++++ Exercise inputs ++++

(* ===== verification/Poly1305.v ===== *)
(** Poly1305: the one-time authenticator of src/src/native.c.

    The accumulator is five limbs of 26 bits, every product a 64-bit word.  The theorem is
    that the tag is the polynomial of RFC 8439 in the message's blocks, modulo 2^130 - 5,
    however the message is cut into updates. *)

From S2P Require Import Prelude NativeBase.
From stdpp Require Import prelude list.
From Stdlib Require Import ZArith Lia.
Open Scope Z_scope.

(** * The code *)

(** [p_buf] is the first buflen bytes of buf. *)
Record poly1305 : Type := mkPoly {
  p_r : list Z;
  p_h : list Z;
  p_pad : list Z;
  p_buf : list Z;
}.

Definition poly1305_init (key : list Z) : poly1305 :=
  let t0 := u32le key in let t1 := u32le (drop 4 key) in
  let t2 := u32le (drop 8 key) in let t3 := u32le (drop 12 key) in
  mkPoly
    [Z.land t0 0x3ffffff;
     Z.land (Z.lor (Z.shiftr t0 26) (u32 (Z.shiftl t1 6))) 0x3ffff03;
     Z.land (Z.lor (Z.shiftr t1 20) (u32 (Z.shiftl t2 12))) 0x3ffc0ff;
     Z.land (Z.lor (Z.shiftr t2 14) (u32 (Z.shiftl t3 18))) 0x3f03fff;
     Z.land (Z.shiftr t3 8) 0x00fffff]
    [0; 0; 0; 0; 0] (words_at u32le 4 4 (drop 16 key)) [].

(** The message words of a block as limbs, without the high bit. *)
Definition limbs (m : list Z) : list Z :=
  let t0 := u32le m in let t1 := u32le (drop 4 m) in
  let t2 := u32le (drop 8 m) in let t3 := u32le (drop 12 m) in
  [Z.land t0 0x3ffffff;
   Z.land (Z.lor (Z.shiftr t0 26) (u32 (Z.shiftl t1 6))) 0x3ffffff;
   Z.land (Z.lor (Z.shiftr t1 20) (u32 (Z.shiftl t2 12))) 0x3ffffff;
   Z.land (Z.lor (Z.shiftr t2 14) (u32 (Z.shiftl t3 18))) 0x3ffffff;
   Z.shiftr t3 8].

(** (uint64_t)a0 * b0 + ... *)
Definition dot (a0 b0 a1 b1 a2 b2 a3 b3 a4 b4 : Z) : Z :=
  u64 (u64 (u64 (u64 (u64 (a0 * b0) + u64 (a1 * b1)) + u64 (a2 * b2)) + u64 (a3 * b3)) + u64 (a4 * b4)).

++++

**What you are asked to do**
Exactly the lines from the one containing "Definition dot (a0" through the end of the records should be reproduced, and no others.

**Result of this task**
Definition dot (a0 b0 a1 b1 a2 b2 a3 b3 a4 b4 : Z) : Z :=
  u64 (u64 (u64 (u64 (u64 (a0 * b0) + u64 (a1 * b1)) + u64 (a2 * b2)) + u64 (a3 * b3)) + u64 (a4 * b4)).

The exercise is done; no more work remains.